(Instructions to follow):
Once the line holding "type_error_message : jsstring;" is found in the listing below, write it out and each later line exactly, up to and including the one holding "bool_decide (c ∈".

(Records for processing):

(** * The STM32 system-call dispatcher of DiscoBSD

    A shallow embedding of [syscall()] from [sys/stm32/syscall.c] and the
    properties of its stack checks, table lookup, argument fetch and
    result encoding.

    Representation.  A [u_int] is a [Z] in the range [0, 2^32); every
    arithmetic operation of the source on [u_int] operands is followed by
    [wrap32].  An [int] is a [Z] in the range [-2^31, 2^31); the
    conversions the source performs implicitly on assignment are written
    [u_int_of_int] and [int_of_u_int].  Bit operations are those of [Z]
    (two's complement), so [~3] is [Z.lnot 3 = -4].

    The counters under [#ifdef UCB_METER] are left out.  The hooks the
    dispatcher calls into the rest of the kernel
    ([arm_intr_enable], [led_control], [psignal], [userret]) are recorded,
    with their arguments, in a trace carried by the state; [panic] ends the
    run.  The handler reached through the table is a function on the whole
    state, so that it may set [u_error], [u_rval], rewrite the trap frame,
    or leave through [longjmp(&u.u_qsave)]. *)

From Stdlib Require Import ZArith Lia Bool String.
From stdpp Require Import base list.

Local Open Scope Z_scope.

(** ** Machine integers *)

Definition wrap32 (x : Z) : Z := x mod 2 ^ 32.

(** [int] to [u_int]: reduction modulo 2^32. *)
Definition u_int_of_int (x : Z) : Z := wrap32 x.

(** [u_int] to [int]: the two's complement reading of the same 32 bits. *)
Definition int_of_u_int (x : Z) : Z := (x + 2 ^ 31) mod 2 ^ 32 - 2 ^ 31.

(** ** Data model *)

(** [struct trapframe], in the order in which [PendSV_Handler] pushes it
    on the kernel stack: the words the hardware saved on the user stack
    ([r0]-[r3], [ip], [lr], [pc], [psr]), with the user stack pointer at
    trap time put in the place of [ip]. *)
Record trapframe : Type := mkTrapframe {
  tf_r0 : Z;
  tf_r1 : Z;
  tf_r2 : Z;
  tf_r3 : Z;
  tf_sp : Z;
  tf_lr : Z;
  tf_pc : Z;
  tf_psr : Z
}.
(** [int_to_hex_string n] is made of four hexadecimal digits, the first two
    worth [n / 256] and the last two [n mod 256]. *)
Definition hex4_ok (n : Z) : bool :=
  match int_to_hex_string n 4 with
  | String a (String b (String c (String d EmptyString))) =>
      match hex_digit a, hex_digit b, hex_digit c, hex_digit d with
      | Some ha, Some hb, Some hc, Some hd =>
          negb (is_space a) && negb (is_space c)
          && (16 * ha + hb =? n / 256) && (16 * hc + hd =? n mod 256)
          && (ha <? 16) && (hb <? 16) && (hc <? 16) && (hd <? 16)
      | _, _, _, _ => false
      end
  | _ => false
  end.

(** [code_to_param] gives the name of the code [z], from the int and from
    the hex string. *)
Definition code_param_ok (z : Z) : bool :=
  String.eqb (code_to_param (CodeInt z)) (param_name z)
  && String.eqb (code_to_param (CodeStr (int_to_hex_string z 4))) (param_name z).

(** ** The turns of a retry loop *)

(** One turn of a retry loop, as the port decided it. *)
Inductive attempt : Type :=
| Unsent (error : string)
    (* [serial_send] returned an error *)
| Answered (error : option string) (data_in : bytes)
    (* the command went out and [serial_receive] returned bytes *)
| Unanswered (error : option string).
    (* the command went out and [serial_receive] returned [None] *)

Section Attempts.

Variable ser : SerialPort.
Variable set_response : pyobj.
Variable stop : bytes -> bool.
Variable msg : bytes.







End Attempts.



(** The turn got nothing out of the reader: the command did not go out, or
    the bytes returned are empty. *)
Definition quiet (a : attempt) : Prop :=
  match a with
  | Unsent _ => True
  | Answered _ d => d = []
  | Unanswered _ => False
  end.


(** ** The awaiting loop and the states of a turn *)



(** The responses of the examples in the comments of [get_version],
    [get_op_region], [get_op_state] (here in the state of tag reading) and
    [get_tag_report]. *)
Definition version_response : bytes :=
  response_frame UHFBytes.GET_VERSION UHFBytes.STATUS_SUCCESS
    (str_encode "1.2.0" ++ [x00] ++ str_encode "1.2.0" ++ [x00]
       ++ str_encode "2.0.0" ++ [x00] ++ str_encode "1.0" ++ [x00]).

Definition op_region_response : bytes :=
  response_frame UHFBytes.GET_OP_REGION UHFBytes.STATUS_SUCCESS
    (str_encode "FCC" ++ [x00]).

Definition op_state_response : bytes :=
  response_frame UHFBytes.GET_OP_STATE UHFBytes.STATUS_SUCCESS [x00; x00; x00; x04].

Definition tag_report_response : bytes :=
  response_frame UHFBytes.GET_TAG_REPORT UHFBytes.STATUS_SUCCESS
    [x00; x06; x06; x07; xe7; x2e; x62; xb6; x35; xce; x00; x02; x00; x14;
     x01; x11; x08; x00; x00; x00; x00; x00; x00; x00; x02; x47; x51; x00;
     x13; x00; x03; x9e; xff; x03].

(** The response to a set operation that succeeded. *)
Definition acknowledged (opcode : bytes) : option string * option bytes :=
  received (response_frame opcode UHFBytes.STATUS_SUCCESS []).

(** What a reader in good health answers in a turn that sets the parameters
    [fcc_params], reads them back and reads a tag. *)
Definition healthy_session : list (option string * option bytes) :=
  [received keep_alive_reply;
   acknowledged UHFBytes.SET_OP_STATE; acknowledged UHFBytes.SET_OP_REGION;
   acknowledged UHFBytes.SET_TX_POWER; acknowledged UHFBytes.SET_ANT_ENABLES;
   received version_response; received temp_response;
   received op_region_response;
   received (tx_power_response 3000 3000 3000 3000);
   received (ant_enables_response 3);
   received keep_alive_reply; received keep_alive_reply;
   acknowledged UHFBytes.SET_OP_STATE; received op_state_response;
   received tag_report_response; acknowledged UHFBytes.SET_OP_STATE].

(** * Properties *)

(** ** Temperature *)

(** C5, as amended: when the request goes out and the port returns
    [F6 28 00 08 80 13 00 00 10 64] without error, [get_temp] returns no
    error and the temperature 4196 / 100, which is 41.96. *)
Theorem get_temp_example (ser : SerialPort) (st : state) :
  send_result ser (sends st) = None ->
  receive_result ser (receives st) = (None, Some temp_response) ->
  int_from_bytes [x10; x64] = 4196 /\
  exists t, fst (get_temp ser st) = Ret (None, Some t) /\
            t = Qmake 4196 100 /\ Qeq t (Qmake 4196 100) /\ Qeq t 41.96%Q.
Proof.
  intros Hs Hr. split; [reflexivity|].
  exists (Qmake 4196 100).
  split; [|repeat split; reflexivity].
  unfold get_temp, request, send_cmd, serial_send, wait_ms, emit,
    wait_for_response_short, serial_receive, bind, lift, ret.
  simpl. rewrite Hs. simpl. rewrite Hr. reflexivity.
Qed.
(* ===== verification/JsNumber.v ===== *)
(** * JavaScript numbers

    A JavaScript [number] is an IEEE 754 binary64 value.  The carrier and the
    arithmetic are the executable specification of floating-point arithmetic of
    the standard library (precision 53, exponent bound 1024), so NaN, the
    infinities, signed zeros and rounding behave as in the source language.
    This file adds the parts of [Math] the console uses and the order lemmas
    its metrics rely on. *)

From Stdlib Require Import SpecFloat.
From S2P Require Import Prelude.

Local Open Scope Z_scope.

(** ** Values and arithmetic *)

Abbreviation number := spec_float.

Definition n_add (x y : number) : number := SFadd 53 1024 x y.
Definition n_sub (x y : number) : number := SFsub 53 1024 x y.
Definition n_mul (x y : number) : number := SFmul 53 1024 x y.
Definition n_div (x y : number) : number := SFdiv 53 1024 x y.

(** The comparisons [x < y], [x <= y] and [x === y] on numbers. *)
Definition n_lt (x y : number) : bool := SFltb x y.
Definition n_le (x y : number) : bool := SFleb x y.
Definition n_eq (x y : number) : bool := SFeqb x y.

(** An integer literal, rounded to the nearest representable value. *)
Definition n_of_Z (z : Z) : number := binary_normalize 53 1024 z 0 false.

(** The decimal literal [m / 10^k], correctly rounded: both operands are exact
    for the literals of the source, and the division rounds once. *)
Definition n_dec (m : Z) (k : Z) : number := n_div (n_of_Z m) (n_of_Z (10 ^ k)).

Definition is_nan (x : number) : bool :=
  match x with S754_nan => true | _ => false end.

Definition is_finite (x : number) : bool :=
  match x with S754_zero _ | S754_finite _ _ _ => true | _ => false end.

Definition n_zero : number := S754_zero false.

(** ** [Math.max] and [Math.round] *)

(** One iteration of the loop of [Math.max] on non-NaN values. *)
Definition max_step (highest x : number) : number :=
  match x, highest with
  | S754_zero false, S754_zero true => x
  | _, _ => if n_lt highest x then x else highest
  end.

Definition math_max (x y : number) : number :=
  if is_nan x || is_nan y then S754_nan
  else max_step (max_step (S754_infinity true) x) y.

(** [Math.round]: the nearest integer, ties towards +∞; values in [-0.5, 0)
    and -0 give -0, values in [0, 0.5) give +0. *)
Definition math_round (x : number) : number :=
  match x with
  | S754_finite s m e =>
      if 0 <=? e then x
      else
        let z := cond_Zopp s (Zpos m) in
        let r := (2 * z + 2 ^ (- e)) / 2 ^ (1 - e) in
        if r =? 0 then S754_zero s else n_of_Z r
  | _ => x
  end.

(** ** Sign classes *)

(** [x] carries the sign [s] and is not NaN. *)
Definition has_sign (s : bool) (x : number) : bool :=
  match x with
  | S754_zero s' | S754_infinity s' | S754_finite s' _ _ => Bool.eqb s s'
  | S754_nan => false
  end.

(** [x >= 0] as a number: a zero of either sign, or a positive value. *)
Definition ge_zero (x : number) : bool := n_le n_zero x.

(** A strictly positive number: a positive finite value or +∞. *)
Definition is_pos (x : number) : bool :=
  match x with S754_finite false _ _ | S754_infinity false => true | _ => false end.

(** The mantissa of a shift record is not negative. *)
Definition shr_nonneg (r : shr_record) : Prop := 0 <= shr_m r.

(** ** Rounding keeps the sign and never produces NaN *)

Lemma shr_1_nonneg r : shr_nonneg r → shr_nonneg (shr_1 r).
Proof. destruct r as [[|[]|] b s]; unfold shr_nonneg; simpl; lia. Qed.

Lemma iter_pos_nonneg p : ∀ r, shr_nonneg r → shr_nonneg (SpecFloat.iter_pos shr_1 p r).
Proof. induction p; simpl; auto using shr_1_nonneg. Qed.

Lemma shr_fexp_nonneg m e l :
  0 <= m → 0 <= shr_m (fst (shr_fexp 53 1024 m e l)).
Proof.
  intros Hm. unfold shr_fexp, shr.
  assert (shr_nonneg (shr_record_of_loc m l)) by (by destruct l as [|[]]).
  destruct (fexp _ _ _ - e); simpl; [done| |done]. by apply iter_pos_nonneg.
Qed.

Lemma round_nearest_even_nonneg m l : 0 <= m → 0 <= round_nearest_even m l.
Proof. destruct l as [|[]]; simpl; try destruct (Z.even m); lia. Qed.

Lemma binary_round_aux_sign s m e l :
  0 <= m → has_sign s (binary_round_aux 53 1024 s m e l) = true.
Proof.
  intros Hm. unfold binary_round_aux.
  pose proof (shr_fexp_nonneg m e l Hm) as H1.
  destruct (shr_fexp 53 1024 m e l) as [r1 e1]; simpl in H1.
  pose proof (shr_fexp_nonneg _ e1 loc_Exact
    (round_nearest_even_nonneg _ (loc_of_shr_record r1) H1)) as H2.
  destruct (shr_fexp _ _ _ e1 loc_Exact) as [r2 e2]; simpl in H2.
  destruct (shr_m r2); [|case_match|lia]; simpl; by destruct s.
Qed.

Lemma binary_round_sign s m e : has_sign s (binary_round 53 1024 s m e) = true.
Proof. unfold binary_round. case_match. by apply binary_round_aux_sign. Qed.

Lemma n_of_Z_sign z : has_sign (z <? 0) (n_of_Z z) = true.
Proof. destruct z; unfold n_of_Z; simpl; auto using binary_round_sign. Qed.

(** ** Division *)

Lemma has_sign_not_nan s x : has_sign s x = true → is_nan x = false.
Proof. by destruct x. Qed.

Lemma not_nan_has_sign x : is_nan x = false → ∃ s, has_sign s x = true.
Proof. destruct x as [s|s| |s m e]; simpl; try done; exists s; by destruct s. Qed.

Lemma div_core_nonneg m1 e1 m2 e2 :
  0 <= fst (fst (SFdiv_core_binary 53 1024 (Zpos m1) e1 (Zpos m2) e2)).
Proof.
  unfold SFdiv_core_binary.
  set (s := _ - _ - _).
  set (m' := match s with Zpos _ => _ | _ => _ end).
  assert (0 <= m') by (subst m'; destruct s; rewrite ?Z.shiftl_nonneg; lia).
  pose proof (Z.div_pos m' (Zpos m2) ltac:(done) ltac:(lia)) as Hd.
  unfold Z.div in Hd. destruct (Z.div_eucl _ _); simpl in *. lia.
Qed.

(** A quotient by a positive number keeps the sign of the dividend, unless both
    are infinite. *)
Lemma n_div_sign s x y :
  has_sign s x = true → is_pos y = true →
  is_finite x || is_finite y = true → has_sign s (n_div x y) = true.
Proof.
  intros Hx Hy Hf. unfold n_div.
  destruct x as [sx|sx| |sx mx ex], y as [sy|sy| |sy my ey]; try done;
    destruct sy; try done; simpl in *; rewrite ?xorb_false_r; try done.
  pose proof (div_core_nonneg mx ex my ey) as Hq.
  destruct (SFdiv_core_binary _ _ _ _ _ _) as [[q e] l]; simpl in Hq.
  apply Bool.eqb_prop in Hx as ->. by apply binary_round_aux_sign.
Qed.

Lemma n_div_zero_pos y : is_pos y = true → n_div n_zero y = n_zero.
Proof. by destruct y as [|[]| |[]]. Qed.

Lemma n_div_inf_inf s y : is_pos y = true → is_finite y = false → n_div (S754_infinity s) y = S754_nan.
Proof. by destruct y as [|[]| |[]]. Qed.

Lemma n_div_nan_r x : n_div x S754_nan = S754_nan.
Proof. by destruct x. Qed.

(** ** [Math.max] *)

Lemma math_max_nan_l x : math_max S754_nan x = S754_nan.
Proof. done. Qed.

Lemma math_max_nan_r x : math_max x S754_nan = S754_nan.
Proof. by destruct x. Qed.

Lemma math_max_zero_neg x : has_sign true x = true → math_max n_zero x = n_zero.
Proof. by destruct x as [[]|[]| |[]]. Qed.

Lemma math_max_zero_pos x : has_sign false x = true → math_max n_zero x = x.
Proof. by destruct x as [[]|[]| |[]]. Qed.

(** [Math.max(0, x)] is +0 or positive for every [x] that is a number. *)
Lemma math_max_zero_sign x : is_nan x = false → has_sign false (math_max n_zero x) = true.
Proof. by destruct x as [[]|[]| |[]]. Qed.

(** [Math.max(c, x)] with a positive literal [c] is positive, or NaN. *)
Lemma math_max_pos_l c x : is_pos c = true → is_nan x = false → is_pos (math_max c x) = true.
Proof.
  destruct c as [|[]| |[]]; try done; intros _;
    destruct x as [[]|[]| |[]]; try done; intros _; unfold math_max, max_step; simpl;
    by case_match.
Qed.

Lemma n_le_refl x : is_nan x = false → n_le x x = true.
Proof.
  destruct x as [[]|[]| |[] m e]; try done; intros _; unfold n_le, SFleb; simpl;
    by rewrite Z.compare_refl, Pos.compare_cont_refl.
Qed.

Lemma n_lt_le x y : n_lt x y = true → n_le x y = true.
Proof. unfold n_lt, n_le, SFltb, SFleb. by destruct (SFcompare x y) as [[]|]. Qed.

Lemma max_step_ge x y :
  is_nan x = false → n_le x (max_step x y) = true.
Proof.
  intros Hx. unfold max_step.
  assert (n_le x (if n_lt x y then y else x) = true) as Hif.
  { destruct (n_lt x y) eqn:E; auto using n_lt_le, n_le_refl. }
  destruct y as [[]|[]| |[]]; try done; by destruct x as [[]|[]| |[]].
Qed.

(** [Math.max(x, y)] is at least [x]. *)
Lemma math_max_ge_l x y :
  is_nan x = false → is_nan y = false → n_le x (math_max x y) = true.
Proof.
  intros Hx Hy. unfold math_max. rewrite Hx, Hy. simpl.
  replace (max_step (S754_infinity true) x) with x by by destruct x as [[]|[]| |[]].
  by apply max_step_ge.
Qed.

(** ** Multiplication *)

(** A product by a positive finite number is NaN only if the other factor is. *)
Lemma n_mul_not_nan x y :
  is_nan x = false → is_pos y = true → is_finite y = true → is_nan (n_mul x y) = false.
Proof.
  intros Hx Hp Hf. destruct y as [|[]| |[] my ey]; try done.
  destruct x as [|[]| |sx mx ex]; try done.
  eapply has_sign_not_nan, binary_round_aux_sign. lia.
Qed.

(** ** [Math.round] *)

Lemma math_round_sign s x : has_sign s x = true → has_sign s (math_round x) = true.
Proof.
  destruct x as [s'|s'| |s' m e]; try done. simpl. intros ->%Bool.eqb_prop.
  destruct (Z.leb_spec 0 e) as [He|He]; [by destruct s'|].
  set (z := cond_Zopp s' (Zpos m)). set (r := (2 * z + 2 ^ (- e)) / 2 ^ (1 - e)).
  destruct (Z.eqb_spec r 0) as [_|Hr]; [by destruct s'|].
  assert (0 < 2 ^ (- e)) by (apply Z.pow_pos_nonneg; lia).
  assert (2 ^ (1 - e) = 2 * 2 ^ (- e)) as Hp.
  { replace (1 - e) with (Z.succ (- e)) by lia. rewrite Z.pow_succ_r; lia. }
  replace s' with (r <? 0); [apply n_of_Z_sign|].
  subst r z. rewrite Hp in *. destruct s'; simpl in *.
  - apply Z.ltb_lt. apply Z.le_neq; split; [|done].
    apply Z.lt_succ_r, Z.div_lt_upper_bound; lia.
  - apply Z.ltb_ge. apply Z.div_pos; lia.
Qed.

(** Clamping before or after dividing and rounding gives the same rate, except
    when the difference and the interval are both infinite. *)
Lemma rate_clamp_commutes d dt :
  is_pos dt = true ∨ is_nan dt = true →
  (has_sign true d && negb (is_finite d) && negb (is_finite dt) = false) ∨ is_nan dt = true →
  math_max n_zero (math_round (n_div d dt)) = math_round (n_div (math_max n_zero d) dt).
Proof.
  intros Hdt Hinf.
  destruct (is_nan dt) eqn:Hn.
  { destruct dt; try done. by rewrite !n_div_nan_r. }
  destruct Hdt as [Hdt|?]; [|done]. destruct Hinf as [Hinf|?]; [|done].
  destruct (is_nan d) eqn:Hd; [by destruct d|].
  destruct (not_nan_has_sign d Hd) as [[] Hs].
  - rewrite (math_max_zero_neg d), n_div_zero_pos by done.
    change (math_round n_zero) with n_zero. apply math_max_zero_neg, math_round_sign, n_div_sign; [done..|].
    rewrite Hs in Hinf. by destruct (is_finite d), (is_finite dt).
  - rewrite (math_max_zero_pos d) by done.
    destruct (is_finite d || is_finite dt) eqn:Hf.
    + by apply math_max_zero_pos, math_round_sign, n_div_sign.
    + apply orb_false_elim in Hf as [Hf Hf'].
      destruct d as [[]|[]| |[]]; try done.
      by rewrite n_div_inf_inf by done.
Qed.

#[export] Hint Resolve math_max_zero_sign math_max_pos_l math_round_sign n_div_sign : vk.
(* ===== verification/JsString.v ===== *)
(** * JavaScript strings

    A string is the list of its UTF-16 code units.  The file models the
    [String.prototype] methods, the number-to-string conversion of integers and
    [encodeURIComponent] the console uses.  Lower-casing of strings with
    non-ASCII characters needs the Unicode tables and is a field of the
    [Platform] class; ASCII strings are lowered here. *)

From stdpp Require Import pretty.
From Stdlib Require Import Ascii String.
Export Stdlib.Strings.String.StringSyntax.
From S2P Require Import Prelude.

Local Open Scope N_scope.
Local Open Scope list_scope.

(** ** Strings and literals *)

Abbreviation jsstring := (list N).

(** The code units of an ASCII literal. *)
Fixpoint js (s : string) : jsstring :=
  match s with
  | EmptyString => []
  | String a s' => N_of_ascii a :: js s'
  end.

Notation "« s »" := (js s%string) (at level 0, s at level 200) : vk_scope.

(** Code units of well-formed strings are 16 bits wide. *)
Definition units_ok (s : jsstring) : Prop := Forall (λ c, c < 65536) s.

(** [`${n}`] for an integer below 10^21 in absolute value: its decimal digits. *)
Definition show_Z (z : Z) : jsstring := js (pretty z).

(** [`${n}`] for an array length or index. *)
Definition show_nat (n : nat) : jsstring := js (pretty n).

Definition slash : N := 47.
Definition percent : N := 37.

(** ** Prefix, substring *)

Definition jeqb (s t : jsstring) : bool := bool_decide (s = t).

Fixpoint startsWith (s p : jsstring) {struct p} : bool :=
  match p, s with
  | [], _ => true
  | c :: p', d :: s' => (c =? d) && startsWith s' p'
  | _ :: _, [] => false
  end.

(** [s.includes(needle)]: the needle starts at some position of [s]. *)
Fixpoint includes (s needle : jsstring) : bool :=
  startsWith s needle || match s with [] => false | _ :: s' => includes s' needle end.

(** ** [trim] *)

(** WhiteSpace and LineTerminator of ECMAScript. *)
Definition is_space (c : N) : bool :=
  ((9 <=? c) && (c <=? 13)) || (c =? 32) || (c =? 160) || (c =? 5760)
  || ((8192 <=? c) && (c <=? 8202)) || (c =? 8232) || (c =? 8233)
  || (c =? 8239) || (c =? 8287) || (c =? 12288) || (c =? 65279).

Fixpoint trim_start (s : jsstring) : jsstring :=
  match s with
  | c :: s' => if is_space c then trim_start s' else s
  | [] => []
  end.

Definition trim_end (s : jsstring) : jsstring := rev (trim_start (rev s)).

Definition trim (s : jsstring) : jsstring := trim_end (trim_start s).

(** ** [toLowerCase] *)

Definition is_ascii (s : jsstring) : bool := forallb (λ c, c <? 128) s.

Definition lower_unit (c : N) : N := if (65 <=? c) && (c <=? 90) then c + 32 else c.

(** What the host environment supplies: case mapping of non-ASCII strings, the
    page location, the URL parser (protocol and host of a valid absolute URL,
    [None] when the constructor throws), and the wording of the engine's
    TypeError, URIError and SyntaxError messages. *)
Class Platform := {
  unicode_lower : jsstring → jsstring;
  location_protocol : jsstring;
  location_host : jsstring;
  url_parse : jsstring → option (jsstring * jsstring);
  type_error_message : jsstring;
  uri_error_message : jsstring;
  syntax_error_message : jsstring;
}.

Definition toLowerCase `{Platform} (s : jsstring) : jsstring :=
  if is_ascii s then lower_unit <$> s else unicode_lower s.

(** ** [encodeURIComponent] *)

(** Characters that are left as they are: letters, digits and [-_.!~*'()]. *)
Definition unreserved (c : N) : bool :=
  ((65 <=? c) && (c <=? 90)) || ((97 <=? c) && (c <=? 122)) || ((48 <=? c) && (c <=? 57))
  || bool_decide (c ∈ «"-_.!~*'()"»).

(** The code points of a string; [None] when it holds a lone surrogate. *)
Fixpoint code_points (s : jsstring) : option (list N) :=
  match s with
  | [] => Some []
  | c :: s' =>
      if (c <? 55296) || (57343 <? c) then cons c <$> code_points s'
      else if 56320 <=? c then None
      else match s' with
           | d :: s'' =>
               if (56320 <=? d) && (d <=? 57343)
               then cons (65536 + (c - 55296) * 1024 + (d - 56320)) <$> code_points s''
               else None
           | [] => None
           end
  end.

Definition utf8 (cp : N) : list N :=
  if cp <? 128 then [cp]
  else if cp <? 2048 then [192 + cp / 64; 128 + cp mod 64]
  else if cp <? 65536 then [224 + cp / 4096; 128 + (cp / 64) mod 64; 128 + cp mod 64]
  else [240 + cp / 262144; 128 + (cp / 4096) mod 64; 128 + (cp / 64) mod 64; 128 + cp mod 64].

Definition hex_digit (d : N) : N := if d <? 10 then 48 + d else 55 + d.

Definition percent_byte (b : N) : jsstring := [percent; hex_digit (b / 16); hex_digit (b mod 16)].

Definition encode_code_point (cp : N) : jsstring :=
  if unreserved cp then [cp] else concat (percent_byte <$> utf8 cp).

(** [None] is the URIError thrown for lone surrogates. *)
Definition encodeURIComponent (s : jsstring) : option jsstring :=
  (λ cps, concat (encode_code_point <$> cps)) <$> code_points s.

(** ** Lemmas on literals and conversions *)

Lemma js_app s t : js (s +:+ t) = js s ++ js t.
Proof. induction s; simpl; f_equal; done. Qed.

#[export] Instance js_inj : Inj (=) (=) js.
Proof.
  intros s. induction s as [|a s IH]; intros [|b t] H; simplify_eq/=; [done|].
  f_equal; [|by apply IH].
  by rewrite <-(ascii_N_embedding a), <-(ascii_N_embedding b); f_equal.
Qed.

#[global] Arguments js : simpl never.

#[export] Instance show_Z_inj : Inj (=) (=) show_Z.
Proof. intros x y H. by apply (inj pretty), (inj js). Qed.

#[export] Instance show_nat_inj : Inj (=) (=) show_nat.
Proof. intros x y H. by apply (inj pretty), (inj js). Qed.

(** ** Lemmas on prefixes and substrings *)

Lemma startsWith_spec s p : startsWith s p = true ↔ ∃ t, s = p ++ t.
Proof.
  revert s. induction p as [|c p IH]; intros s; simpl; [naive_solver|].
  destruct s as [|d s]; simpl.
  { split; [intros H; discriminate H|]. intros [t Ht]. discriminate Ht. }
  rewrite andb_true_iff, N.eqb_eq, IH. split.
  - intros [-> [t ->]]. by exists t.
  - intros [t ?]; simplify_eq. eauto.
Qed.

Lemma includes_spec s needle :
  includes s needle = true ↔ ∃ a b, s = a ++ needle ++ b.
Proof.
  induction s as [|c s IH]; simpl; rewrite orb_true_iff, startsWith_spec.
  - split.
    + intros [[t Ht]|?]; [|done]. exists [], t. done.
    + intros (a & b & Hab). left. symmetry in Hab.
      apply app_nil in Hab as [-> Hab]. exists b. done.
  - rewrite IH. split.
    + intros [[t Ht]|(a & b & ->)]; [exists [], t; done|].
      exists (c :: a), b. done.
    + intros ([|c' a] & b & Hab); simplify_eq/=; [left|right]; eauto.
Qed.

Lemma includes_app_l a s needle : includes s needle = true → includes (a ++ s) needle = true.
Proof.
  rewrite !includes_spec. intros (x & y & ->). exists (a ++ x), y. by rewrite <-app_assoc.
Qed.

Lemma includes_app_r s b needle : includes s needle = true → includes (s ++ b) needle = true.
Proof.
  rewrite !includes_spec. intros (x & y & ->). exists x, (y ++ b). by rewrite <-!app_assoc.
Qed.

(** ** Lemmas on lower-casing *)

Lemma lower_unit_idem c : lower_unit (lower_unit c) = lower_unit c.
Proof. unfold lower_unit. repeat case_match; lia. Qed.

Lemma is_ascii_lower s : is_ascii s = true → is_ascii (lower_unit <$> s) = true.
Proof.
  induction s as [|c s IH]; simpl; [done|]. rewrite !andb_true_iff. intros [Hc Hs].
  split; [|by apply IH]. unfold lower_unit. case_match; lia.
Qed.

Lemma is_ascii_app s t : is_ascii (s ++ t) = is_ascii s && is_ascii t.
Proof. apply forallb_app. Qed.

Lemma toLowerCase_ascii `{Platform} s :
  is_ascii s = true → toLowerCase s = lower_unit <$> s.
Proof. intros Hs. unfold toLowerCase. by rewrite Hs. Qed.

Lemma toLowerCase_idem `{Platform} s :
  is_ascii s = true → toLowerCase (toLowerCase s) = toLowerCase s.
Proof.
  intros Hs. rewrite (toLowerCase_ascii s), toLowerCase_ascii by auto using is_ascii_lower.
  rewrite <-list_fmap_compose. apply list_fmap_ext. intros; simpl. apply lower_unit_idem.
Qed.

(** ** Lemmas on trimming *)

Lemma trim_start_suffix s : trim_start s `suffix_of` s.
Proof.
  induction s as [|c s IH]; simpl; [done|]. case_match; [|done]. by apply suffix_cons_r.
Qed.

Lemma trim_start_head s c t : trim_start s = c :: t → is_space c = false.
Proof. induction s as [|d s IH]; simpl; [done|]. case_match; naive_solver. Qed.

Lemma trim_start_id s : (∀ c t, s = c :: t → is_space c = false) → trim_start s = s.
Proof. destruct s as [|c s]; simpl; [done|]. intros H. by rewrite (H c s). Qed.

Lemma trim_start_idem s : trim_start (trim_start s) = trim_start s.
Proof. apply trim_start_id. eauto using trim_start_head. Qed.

(Response to this task):
  type_error_message : jsstring;
  uri_error_message : jsstring;
  syntax_error_message : jsstring;
}.

Definition toLowerCase `{Platform} (s : jsstring) : jsstring :=
  if is_ascii s then lower_unit <$> s else unicode_lower s.

(** ** [encodeURIComponent] *)

(** Characters that are left as they are: letters, digits and [-_.!~*'()]. *)
Definition unreserved (c : N) : bool :=
  ((65 <=? c) && (c <=? 90)) || ((97 <=? c) && (c <=? 122)) || ((48 <=? c) && (c <=? 57))
  || bool_decide (c ∈ «"-_.!~*'()"»).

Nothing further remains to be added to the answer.